U.S. swimmer Natalie Coughlin set a lifetime best and an American record of 58.96 to defend her title in the event. Zimbabwe's new world record holder Kirsty Coventry added a second silver to her hardware from the 400 m individual medley two days earlier, in a time of 59.19. Coming from fifth place in the turn, Margaret Hoelzer continued her impressive form in the shorter backstroke to pick up a bronze in 59.34, handing the entire medal haul for Team USA in the pool.

Great Britain's Gemma Spofforth narrowly missed the podium by a twenty-fifth of a second (0.04), posting a European record of 59.38 for a fourth-place finish. Russia's Anastasia Zuyeva finished fifth in a close race at 59.40, and was followed in the sixth spot by Japan's Reiko Nakamura in 59.72. France's Laure Manaudou (1:00.10), bronze medalist in Athens four years earlier, and Japanese Hanae Ito (1:00.18) rounded out the finale.

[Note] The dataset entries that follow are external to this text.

(** News change nothing. *)
Lemma hand_news e g strs s : hand_ok s -> hand_ok (BroadcastEvent e g strs s).
Proof. by apply hand_frame. Qed.
(** A change of leadership leaves a good guild good. *)
Lemma alter_slot (m : gmap Z (Z * Z)) g r g' : (alter (fun sl : Z * Z => (fst sl, r)) g m) !! g' =
  (fun sl => if decide (g' = g) then (fst sl, r) else sl) <$> m !! g'.
Proof. destruct (decide (g' = g)) as [->|]; [by rewrite lookup_alter_eq|]. rewrite lookup_alter_ne by done. by destruct (m !! g'). Qed.
Lemma new_leader_ok new s : hand_ok s -> gview_ok (gview (fst s)) -> is_Some (member_slot (fst s) new) -> new <> m_LeaderGuid (fst s) ->
  hand_ok (SetNewLeader_slots new (Some (m_LeaderGuid (fst s))) s) /\ gview_ok (gview (fst (SetNewLeader_slots new (Some (m_LeaderGuid (fst s))) s))).
Proof.
  intros Hs [Hl Hm Hr Ho] Hn Hne. unfold SetNewLeader_slots. set (old := m_LeaderGuid (fst s)) in *. split.
  - apply hand_news, ChangeRank_hand; [by apply SetLeader_hand| |done].
    unfold member_slot. rewrite gview_SetLeader. cbn [gv_members gv_upd_members]. rewrite alter_slot. apply fmap_is_Some.
    change (gv_leader (gview (fst s))) with old in Hl. destruct (gv_members _ !! old); [done|by simplify_eq].
  - change (gview_ok (gview (fst (ChangeRank old GR_OFFICER (SetLeader_slot new s))))). rewrite gview_ChangeRank, gview_SetLeader.
    cbn zeta. split; cbn [gv_leader gv_members gv_ranks gv_upd_members gv_id gv_name]; try done.
    + rewrite !alter_slot. destruct Hn as [sl Hn]. unfold member_slot in Hn. rewrite Hn. simpl. by rewrite decide_False, decide_True.
    + intros g sl. rewrite !alter_slot. intros (sl1 & (sl0 & H & ->)%fmap_Some & ->)%fmap_Some. apply Hm in H as (H1 & H2 & H3).
      change (gv_leader (gview (fst s))) with old in H3. repeat case_decide; simpl; unfold GR_OFFICER; repeat split; auto; lia.
Qed.
Lemma mId_new_leader new old s : m_Id (fst (SetNewLeader_slots new old s)) = m_Id (fst s).
Proof. by destruct old. Qed.

Lemma leader_new_leader new old s : m_LeaderGuid (fst (SetNewLeader_slots new old s)) = new.
Proof. by destruct old. Qed.
Lemma index_ChangeRank g r s : m_guid2guild (snd (ChangeRank g r s)) = m_guid2guild (snd s).
Proof. unfold ChangeRank. by destruct (FindPlayer _ _). Qed.
Lemma index_new_leader new old s : m_guid2guild (snd (SetNewLeader_slots new old s)) = m_guid2guild (snd s).
Proof.
  destruct old as [old|]; cbn [SetNewLeader_slots].
  - etrans; [exact (index_ChangeRank old GR_OFFICER (SetLeader_slot new s))|exact (index_ChangeRank new 0 s)].
  - exact (index_ChangeRank new 0 s).
Qed.

(** ** Leaving *)
Lemma remove_hand g d s : hand_ok s -> m_guid2guild (snd s) !! g = Some (m_Id (fst s)) \/ m_guid2guild (snd s) !! g = None ->
  hand_ok (snd (remove_member g d s)).
Proof.
  intros Hs Hi. apply (hand_step s); [done|by apply mId_remove_member| |]; rewrite sview_remove_member.
  - exact (others_upd_members _ _ _).
  - intros Hb. by apply leave_base.
Qed.
Lemma gview_remove g d s : gview (fst (snd (remove_member g d s))) = gv_upd_members (delete g) (gview (fst s)).
Proof. unfold remove_member. cbn zeta. rewrite match_here. destruct (here _ _), d; unfold gview, gv_upd_members; simpl; f_equal; apply fmap_delete. Qed.
Lemma leave_ok g gv : gview_ok gv -> g <> gv_leader gv -> gview_ok (gv_upd_members (delete g) gv).
Proof.
  intros [Hl Hm Hr Ho] Hne. split; simpl; try done; [by rewrite lookup_delete_ne|]. intros g' sl [_ H]%lookup_delete_Some. by apply Hm.
Qed.

(** Nobody but the leader, or somebody to follow him. *)
Lemma best_slot_in l b best : foldl better_slot b l = Some best -> b = Some best \/ best ∈ l.
Proof.
  revert b. induction l as [|x l IH]; simpl; intros b Hb; [by left|]. apply IH in Hb as [Hb|Hb]; [|right; by apply list_elem_of_further].
  unfold better_slot in Hb. destruct b as [b|]; [case_match|]; simplify_eq; first [by left|by right; apply list_elem_of_here].
Qed.
Lemma best_slot_none l b : foldl better_slot b l = None -> b = None /\ l = [].
Proof.
  revert b. induction l as [|x l IH]; simpl; intros b Hb; [done|]. apply IH in Hb as [Hb ->].
  unfold better_slot in Hb. destruct b as [b|]; [case_match|]; done.
Qed.
Lemma member_slot_members gu g : is_Some (member_slot gu g) <-> is_Some (members gu !! g).
Proof. unfold member_slot. simpl. rewrite lookup_fmap. apply fmap_is_Some. Qed.
Lemma GetSuitableNewLeader_spec gu best old : GetSuitableNewLeader false gu = (best, old) ->
  match best with
  | Some b => b <> m_LeaderGuid gu /\ is_Some (member_slot gu b)
  | None => forall g, is_Some (member_slot gu g) -> g = m_LeaderGuid gu
  end /\ (is_Some (member_slot gu (m_LeaderGuid gu)) -> old = Some (m_LeaderGuid gu)).
Proof.
  unfold GetSuitableNewLeader. cbn zeta. set (l := List.filter _ _). assert (forall gs, gs ∈ l <-> members gu !! fst gs = Some (snd gs) /\ fst gs <> m_LeaderGuid gu) as Hl.
  { intros [g sl]. unfold l. rewrite list_elem_of_In, filter_In, <- list_elem_of_In, members_order_ok, elem_of_map_to_list. simpl.
    rewrite negb_true_iff, Z.eqb_neq. done. }
  intros [= <- <-]. split.
  - destruct (foldl better_slot None l) as [[g sl]|] eqn:E; simpl.
    + apply best_slot_in in E as [|E]; [done|]. apply Hl in E as [H1 H2]. split; [done|]. apply member_slot_members. eauto.
    + apply best_slot_none in E as [_ E]. intros g [sl H]%member_slot_members. destruct (decide (g = m_LeaderGuid gu)); [done|].
      assert ((g, sl) ∈ l) as Hin by (by apply Hl). rewrite E in Hin. by apply not_elem_of_nil in Hin.
  - intros [sl H]%member_slot_members. unfold GetMemberSlot. by rewrite H.
Qed.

Earlier in the prelims, Zuyeva, Nakamura, and Coventry scratched out Coughlin's existing Olympic record, as they went under a time of 59.68 to lead all seeded heats. The following morning, in the semifinals, Coventry blitzed the field on the final lap to set a new world record of 58.77, breaking Coughlin's mark by two-tenths of a second (0.20).

Records
Prior to this competition, the existing world and Olympic records were as follows.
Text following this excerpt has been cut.